Under Maltese requirements for agreements, the doctrine of pacta sunt servanda generally applies, unless specific legislation is adopted against the species. It is a principle of international law that means „promises must be kept.”  In insurance, the insured always pays a premium that is not relevant to the event. However, the insurer must meet its obligations to the insured in the event of a contract. If this is not the case, the insurer would not have to compensate the insured. At Wagering, there will always be at least one party that makes a profit and another that will make a loss. Therefore, after the contract has arrived, at least one party will have made a loss and another will have made the acquisition. 4. With the exception of life insurance, an insurance contract is a compensation contract, i.e. a repair contract. In a betting contract, the parties create risk and want to earn money with the event or not, while in insurance, the risk already exists and the purpose of the contract is simply to transfer the risk. While there is uncertainty and payment is made on what is happening, in both cases it is really the case. Here are the differences between these two contracts.
A betting contract is a blind contract and there is no reference to accurately assess the risk. On the other hand, all insurance contracts are based on a scientific and actuarial calculation of risks and the premium is calculated taking into account all the circumstances of the risk. We are not well aware that we are constantly going through some form of risk management as a public donation.  Insurance is a typical example, whether it is life insurance, accident, life insurance or the car. Insurance is an agreement that transfers the burden of the potential loss from one party to another for a consideration called a premium. Insurance contracts are compensation contracts, that is, the transfer of potential monetary policy losses to another party, the insurer. One of the main features of insurance is the interest in insurance, defined as a legal right to protect against any event that could cause financial harm or legal liability.  In short, it may be a legal and financial relationship between the insured and the subject of the insurance. compensation and nothing other than compensation is provided as part of insurance other than the accident of life or the person; it is not a gamble.
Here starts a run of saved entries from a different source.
(** ** Insertion and removal *)

Lemma insert_spec nodes l l1 l2 id : linked nodes l (l1 ++ l2) -> is_Some (try_get nodes id) -> id ∉ l1 ++ l2 ->
  exists l' nodes', insert l nodes (hd_or l2 None) id = Ok (l', nodes') /\ slot l' = slot l /\
  linked nodes' l' (l1 ++ id :: l2) /\ frame (slot l) (id :: l1 ++ l2) nodes nodes'.
Proof.
  intros Hk Hid Hni. pose proof (linked_length _ _ _ Hk) as Hlen. destruct Hk as (Hhd & Htl & Hl & Hnd & Hc & Hb).
  apply chain_app in Hc as [Hc1 Hc2]. pose proof Hnd as (Hnd1 & Hd & Hnd2)%list.NoDup_app.
  rewrite not_elem_of_app in Hni. destruct Hni as [Hni1 Hni2]. set (s := slot l) in *.
  assert (Hlive : exists k, links_at nodes s id = Some k) by (unfold links_at; destruct Hid as [v ->]; by eexists).
  destruct Hlive as [k Hlive]. unfold insert. fold s.
  assert (E : match hd_or l2 None with
    | Some position => let! n := get nodes position in Ok (prev (links n s)) | None => Ok (tail l) end = Ok (last_or None l1)).
  { destruct l2 as [|y l2]; cbn [hd_or].
    - by rewrite Htl, app_nil_r.
    - destruct Hc2 as [Hy _]. destruct (read_links _ _ _ _ Hy) as (n & -> & En). cbn. by rewrite En. }
  rewrite E. cbn [obind]. clear E.
  destruct (write_links_ok nodes s id (fun _ => mk_links (last_or None l1) (hd_or l2 None)) k Hlive) as (n1 & -> & Hs1 & Hf1).
  cbn [obind]. assert (F1 : frame s [id] nodes n1).
  { split; [done|]. intros s' y Hy. rewrite Hf1, decide_False; [done|]. intros [-> ->]. destruct Hy as [?|Hy]; [done|].
    apply Hy. by left. }
  assert (Hid1 : forall (ys : list nat) x, id ∉ ys -> x ∈ ys -> x ∉ [id]).
  { intros ys x Hn Hx ->%list_elem_of_singleton. done. }
  destruct (relink_next n1 s l1 (hd_or l2 None) (Some id) (head l)) as (n2 & -> & F2 & C1); [done| | |].
  { eapply frame_chain; [exact F1|intros x; by apply Hid1|done]. }
  { intros Hne. rewrite Hhd, hd_or_app. by apply hd_or_nonempty. }
  cbn [obind].
  destruct (relink_prev n2 s l2 (last_or None l1) (Some id) (tail l)) as (n3 & -> & F3 & C2); [done| | |].
  { eapply frame_chain; [exact F2|intros x Hx Hx1; by apply (Hd x)|]. eapply frame_chain; [exact F1|intros x; by apply Hid1|done]. }
  { intros Hne. rewrite Htl, last_or_app. by apply last_or_nonempty. }
  cbn [obind]. eexists _, n3. split; [done|]. split; [done|].
  pose proof (frame_trans _ _ _ _ _ _ (frame_trans _ _ _ _ _ _ F1 F2) F3) as F. split.
  - split; [by rewrite hd_or_app|]. split; [by rewrite last_or_app|]. split.
    { cbn [len]. rewrite Hl, !length_app in *. cbn in *. rewrite u64_small by lia. lia. }
    split. { apply list.NoDup_app. split; [done|]. split; [|by apply list.NoDup_cons]. intros x Hx [-> |Hx2]%elem_of_cons; [done|by apply (Hd x)]. }
    split; [|by destruct F as [(<- & _) _]]. cbn [slot]. apply chain_app. split.
    + eapply frame_chain; [exact F3|intros x Hx; by apply Hd|done].
    + cbn. split; [|done]. destruct F3 as [_ ->]; [|by right]. destruct F2 as [_ ->]; [|by right].
      by rewrite Hf1, decide_True.
  - eapply frame_weaken; [exact F|]. set_solver.
Qed.
(* ===== verification/Heritage.v ===== *)
(** The containers of [src/src/heritage.rs], which drive the construction of SSA
    form: [LocationMap], the ranges of addresses that earlier passes have linked,
    [TaskList], the ranges of the current pass, and [PriorityQueue], the blocks that
    wait for a place in the dominator tree, deepest first. *)
From stdpp Require Import base list numbers strings.
From Stdlib Require Import ZArith Lia.
From S2P Require Import Prelude Bits Multiprecision BTree Space Address GlobalContext.
Local Open Scope Z_scope.
Local Open Scope rust_scope.

(** ** Definitions *)

(** *** Ranges linked by earlier passes *)

Record SizePass : Type := mk_SizePass { sp_size : Z; sp_pass : Z }.

(** The values of the map are pairs of the address and its [SizePass], under the key of
    the address. *)
Abbreviation LocEntry := (Address * SizePass)%type.
Abbreviation LocationMap := (list (Address * SizePass)).
Definition ekey (e : Address * SizePass) : AddressKey := ordering_key e.1.
Definition esize (e : Address * SizePass) : Z := sp_size e.2.
Definition epass (e : Address * SizePass) : Z := sp_pass e.2.

(** [range(..k).next_back()]. *)
Definition before_excl (k : AddressKey) (m : LocationMap) : option LocEntry := list.last (filter (fun e => klt (ekey e) k) m).

(** The entry the search starts from. *)
Definition search_from (m : LocationMap) (k : AddressKey) : option AddressKey :=
  match before_excl k m with
  | Some e => Some (ekey e)
  | None => ekey <$> head m
  end.

(** The first entry is passed over when [addr] is not inside it. *)
Definition skip_first (addr : Address) (entries : LocationMap) : outcome LocationMap :=
  match entries with
  | [] => Ok []
  | e :: rest => let! position := overlap addr 0 e.1 (esize e) in Ok (if position =? -1 then rest else entries)
  end.

(** What the loops of [add] change: the range, its pass, [*intersect] and the keys to
    be removed. *)
Record Merge : Type := mk_Merge { mg_addr : Address; mg_size : Z; mg_pass : Z; mg_intersect : Z; mg_keys : list AddressKey }.

(** The entry that holds [addr]: it holds the whole range, or is merged. *)
Definition merge_first (addr : Address) (size pass : Z) (entries : LocationMap) : outcome ((Address * Z) + (Merge * LocationMap)) :=
  let start := mk_Merge addr size pass 0 [] in
  match entries with
  | [] => Ok (inr (start, []))
  | e :: rest =>
    let! position := overlap addr 0 e.1 (esize e) in
    if position =? -1 then Ok (inr (start, entries))
    else if i32 (position + size) <=? esize e then Ok (inl (e.1, if epass e <? pass then 2 else 0))
    else
      let lower := epass e <? pass in
      Ok (inr (mk_Merge e.1 (i32 (size + position)) (if lower then epass e else pass) (if lower then 1 else 0) [ekey e], rest))
  end.

(** The entries that start inside the range are merged too. *)
Fixpoint merge_rest (entries : LocationMap) (g : Merge) : outcome Merge :=
  match entries with
  | [] => Ok g
  | e :: rest =>
    let! position := overlap e.1 0 (mg_addr g) (mg_size g) in
    if position =? -1 then Ok g
    else
      let reach := i32 (position + esize e) in
      let lower := epass e <? mg_pass g in
      merge_rest rest (mk_Merge (mg_addr g) (if mg_size g <? reach then reach else mg_size g)
        (if lower then epass e else mg_pass g) (if lower then 1 else mg_intersect g) (mg_keys g ++ [ekey e]))
  end.

Definition merge_finish (m : LocationMap) (g : Merge) : LocationMap * Address * Z :=
  let m := fold_left (fun m k => tree_remove ekey k m) (mg_keys g) m in
  (map_insert ekey (mg_addr g, mk_SizePass (mg_size g) (mg_pass g)) m, mg_addr g, mg_intersect g).

Definition location_add (m : LocationMap) (addr : Address) (size pass : Z) : outcome (LocationMap * Address * Z) :=
  match search_from m (ordering_key addr) with
  | None => Ok (merge_finish m (mk_Merge addr size pass 0 []))
  | Some k =>
    let! entries := skip_first addr (range_from ekey k m) in
    let! found := merge_first addr size pass entries in
    match found with
    | inl (start, intersect) => Ok (m, start, intersect)
    | inr (g, rest) => let! g := merge_rest rest g in Ok (merge_finish m g)
    end
  end.

Definition next_key (m : LocationMap) (k : AddressKey) : option AddressKey := ekey <$> after_excl ekey k m.

Definition location_find (m : LocationMap) (addr : Address) : outcome (option Address) :=
  match before_incl ekey (ordering_key addr) m with
  | None => Ok None
  | Some e => let! position := overlap addr 0 e.1 (esize e) in Ok (if position =? -1 then None else Some e.1)
  end.

Definition find_pass (m : LocationMap) (addr : Address) : outcome Z :=
  match before_incl ekey (ordering_key addr) m with
  | None => Ok (-1)
  | Some e => let! position := overlap addr 0 e.1 (esize e) in Ok (if position =? -1 then -1 else epass e)
  end.

(** [self.themap\[&found\].0]. *)
Definition location_at (m : LocationMap) (k : option AddressKey) : outcome (option Address) :=
  match k with
  | None => Ok None
  | Some k => match tree_get ekey k m with Some e => Ok (Some e.1) | None => Panic end
  end.

Definition location_erase (m : LocationMap) (iter : Address) : outcome (LocationMap * option Address) :=
  let k := ordering_key iter in
  let m := tree_remove ekey k m in
  let! next := location_at m (next_key m k) in
  Ok (m, next).

Definition location_begin (m : LocationMap) : option Address := fst <$> head m.
Definition location_get (m : LocationMap) (iter : Address) : outcome SizePass :=
  match tree_get ekey (ordering_key iter) m with Some e => Ok e.2 | None => Panic end.
(** A write of [f] through the reference that [get_mut] returns. *)
Definition location_get_mut (m : LocationMap) (iter : Address) (f : SizePass -> SizePass) : outcome LocationMap :=
  match tree_get ekey (ordering_key iter) m with Some e => Ok (map_insert ekey (e.1, f e.2) m) | None => Panic end.
Definition location_next (m : LocationMap) (iter : Address) : outcome (option Address) := location_at m (next_key m (ordering_key iter)).

(** *** Ranges of the current pass *)

Record MemRange : Type := mk_MemRange { mr_addr : Address; mr_size : Z; mr_flags : Z }.
Definition NEW_ADDRESSES : Z := 1.
Definition OLD_ADDRESSES : Z := 2.
Definition new_addresses (r : MemRange) : bool := negb (Z.land (mr_flags r) NEW_ADDRESSES =? 0).
Definition old_addresses (r : MemRange) : bool := negb (Z.land (mr_flags r) OLD_ADDRESSES =? 0).
Definition clear_property (r : MemRange) (val : Z) : MemRange := mk_MemRange (mr_addr r) (mr_size r) (Z.land (mr_flags r) (u32 (Z.lnot val))).

Definition task_add (tasks : list MemRange) (addr : Address) (size fl : Z) : outcome (list MemRange) :=
  match list.last tasks with
  | None => Ok (tasks ++ [mk_MemRange addr size fl])
  | Some r =>
    let! over := overlap addr 0 (mr_addr r) (mr_size r) in
    if 0 <=? over then
      let relsize := i32 (size + over) in
      Ok (take (pred (length tasks)) tasks ++ [mk_MemRange (mr_addr r) (if mr_size r <? relsize then relsize else mr_size r) (Z.lor (mr_flags r) fl)])
    else Ok (tasks ++ [mk_MemRange addr size fl])
  end.

Definition task_insert (tasks : list MemRange) (pos : nat) (addr : Address) (size fl : Z) : outcome (list MemRange) :=
  if (pos <=? length tasks)%nat then Ok (take pos tasks ++ mk_MemRange addr size fl :: drop pos tasks) else Panic.
Definition task_erase (tasks : list MemRange) (iter : nat) : outcome (list MemRange) :=
  if (iter <? length tasks)%nat then Ok (take iter tasks ++ drop (S iter) tasks) else Panic.

(** *** Blocks waiting, deepest first *)

Record PriorityQueue : Type := mk_PriorityQueue { queue : list (list nat); curdepth : Z }.

Definition queue_new : PriorityQueue := mk_PriorityQueue [] (-2).

(** A length below zero is a huge [usize], which no allocation serves. *)
Definition queue_reset (q : PriorityQueue) (maxdepth : Z) : outcome PriorityQueue :=
  if (curdepth q =? -1) && (u64 (i64 maxdepth) =? u64 (Z.of_nat (length (queue q)) - 1)) then Ok q
  else
    let n := i32 (maxdepth + 1) in
    if n <? 0 then Panic else Ok (mk_PriorityQueue (replicate (Z.to_nat n) []) (-1)).

(** [self.queue\[depth as usize\]]. *)
Definition level (q : list (list nat)) (depth : Z) : outcome (list nat) := if depth <? 0 then Panic else index q (Z.to_nat depth).

Definition queue_insert (q : PriorityQueue) (bl : nat) (depth : Z) : outcome PriorityQueue :=
  let! l := level (queue q) depth in
  Ok (mk_PriorityQueue (<[Z.to_nat depth := l ++ [bl]]> (queue q)) (if curdepth q <? depth then depth else curdepth q)).

(** The [while] loop down to a level that is not empty; [fuel] is the number of levels. *)
Fixpoint drop_level (fuel : nat) (q : list (list nat)) (depth : Z) : outcome Z :=
  match fuel with
  | O => Diverge
  | S fuel =>
    let! l := level q depth in
    match l with
    | [] => let depth := i32 (depth - 1) in if depth <? 0 then Ok depth else drop_level fuel q depth
    | _ => Ok depth
    end
  end.

Definition queue_extract (q : PriorityQueue) : outcome (PriorityQueue * nat) :=
  let! l := level (queue q) (curdepth q) in
  match list.last l with
  | None => Panic
  | Some res =>
    let levels := <[Z.to_nat (curdepth q) := take (pred (length l)) l]> (queue q) in
    let! depth := drop_level (S (length levels)) levels (curdepth q) in
    Ok (mk_PriorityQueue levels depth, res)
  end.

Definition queue_empty (q : PriorityQueue) : bool := curdepth q =? -1.

Section Examples.
Definition stack_at (off : Z) : Address := address_new ram32 off.
Definition one_entry : LocationMap := [(stack_at 0x108, mk_SizePass 8 3)].

(** An overlap with a later start merges when an entry comes first. *)
Example add_merges : location_add ((stack_at 0x10, mk_SizePass 4 0) :: one_entry) (stack_at 0x100) 12 5 =
  Ok ([(stack_at 0x10, mk_SizePass 4 0); (stack_at 0x100, mk_SizePass 16 3)], stack_at 0x100, 1).
Proof. by vm_compute. Qed.

(** The same range added before every entry is not merged: the entries overlap. *)
Example add_before_all : location_add one_entry (stack_at 0x100) 12 5 =
  Ok ([(stack_at 0x100, mk_SizePass 12 5); (stack_at 0x108, mk_SizePass 8 3)], stack_at 0x100, 0).
Proof. by vm_compute. Qed.

Example extract_deepest : (let! q := queue_reset queue_new 3 in let! q := queue_insert q 7 1 in let! q := queue_insert q 9 3 in
    let! q := queue_insert q 5 1 in let! r := queue_extract q in Ok (r.2, curdepth r.1)) = Ok (9%nat, 1).
Proof. by vm_compute. Qed.
End Examples.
The amount paid under an insurance contract represents the actual harm suffered; Whoever wins a bet has returned his bet, with a few additions. 1. An insurance contract is a contract designed to set up the loss of another person`s property (or life) against a consideration called a premium. While some people look at these two concepts and try to use them interchangeably, they are different and focus on specific circumstances. One of the most important differences between insurance and bets that have been identified is that the insurance tries to guarantee their position against a premium with an insurer. It is thus established that they would suffer losses in particular circumstances, but that they would be compensated by the insurer. Most of the time, that would not happen. On the other hand, bets must appear unstablely in the agreement itself and, as soon as the contractual event occurs, the positions of all parties will be changed.
The scope of an insurance contract is that in the event of an uncertain event, the insured would attempt to mitigate or restore the situation before the consequences of the event. For Wagers, the motivation behind such agreements is different.